[Stored items]
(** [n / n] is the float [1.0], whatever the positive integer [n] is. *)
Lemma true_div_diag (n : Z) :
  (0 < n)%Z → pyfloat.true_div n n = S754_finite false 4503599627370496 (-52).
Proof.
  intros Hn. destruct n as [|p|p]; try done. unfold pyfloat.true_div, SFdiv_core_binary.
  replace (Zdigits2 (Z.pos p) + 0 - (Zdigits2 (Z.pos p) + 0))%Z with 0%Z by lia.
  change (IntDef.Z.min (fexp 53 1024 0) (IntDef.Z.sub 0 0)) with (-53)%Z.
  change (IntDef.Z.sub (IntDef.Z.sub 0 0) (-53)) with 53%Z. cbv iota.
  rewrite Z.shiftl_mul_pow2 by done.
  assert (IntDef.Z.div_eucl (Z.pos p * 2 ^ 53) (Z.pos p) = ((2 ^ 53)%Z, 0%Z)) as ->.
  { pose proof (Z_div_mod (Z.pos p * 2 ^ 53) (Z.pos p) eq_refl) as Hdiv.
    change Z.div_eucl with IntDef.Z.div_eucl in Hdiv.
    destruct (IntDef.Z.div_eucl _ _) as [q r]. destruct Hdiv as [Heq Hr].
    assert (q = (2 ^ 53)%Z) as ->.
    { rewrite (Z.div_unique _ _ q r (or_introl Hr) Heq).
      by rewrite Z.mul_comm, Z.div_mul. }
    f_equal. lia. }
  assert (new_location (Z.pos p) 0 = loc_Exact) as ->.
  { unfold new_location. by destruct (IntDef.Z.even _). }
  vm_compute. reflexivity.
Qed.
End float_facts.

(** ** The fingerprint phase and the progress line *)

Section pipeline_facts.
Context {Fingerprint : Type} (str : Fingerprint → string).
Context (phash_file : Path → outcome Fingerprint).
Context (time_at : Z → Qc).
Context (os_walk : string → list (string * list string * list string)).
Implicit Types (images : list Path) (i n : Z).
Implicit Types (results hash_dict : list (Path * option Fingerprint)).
--
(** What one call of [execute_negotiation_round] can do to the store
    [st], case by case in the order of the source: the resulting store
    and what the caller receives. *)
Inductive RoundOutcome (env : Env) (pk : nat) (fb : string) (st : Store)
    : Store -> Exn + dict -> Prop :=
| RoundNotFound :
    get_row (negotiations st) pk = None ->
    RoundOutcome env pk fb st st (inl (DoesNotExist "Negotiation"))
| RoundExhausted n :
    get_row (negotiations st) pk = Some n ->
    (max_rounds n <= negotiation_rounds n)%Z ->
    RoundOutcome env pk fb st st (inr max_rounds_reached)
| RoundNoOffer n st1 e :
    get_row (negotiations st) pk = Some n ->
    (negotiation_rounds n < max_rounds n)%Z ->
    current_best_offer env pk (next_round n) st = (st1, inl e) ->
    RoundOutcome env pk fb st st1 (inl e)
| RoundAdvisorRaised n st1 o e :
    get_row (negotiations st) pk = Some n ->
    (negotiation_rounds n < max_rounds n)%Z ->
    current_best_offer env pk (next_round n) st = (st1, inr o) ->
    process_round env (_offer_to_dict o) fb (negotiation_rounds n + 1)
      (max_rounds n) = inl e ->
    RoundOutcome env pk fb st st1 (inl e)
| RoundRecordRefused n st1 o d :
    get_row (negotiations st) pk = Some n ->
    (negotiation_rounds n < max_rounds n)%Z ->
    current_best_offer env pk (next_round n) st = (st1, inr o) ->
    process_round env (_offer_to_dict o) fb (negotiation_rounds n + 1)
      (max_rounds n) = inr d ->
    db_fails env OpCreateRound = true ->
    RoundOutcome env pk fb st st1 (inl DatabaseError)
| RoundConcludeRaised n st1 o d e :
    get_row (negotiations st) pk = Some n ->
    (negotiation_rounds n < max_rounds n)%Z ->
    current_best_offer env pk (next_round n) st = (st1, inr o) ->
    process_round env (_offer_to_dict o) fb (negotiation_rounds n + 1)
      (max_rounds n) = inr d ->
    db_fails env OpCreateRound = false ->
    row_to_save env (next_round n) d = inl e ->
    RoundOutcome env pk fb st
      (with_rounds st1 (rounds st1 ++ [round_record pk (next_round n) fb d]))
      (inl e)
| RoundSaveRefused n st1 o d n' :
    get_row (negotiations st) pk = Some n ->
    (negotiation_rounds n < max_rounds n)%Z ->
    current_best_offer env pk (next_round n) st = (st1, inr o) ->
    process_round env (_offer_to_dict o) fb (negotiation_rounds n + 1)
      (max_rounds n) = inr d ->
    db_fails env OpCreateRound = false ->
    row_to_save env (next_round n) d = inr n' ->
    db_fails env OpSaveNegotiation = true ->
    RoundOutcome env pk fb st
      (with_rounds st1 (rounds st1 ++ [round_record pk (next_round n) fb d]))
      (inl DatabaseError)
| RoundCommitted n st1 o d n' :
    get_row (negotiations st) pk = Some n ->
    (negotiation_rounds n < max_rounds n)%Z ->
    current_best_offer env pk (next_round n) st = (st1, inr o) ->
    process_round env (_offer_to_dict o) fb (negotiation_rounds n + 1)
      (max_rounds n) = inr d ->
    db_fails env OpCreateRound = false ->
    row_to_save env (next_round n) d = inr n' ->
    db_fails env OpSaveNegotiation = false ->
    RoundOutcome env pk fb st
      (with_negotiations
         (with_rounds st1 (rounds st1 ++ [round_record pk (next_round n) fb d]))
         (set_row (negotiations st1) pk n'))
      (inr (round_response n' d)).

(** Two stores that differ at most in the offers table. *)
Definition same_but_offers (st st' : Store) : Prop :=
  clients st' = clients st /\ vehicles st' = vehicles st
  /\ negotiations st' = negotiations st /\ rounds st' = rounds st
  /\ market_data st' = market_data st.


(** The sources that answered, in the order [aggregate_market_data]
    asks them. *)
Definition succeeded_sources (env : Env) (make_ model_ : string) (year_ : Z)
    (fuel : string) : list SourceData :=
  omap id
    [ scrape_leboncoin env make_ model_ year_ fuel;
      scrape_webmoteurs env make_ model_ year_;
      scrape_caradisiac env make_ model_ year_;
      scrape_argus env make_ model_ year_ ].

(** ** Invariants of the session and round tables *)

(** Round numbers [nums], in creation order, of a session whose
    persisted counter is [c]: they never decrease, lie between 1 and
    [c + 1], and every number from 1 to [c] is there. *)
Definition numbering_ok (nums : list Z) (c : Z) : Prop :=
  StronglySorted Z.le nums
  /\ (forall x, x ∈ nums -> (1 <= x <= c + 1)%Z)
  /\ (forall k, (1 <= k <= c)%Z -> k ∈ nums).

▸ WHAT NEEDS TO BE DONE
Filter the entries above and return only the lines holding "Types".

▸ SOLUTION TO THIS PROBLEM
Implicit Types (images : list Path) (i n : Z).
Implicit Types (results hash_dict : list (Path * option Fingerprint)).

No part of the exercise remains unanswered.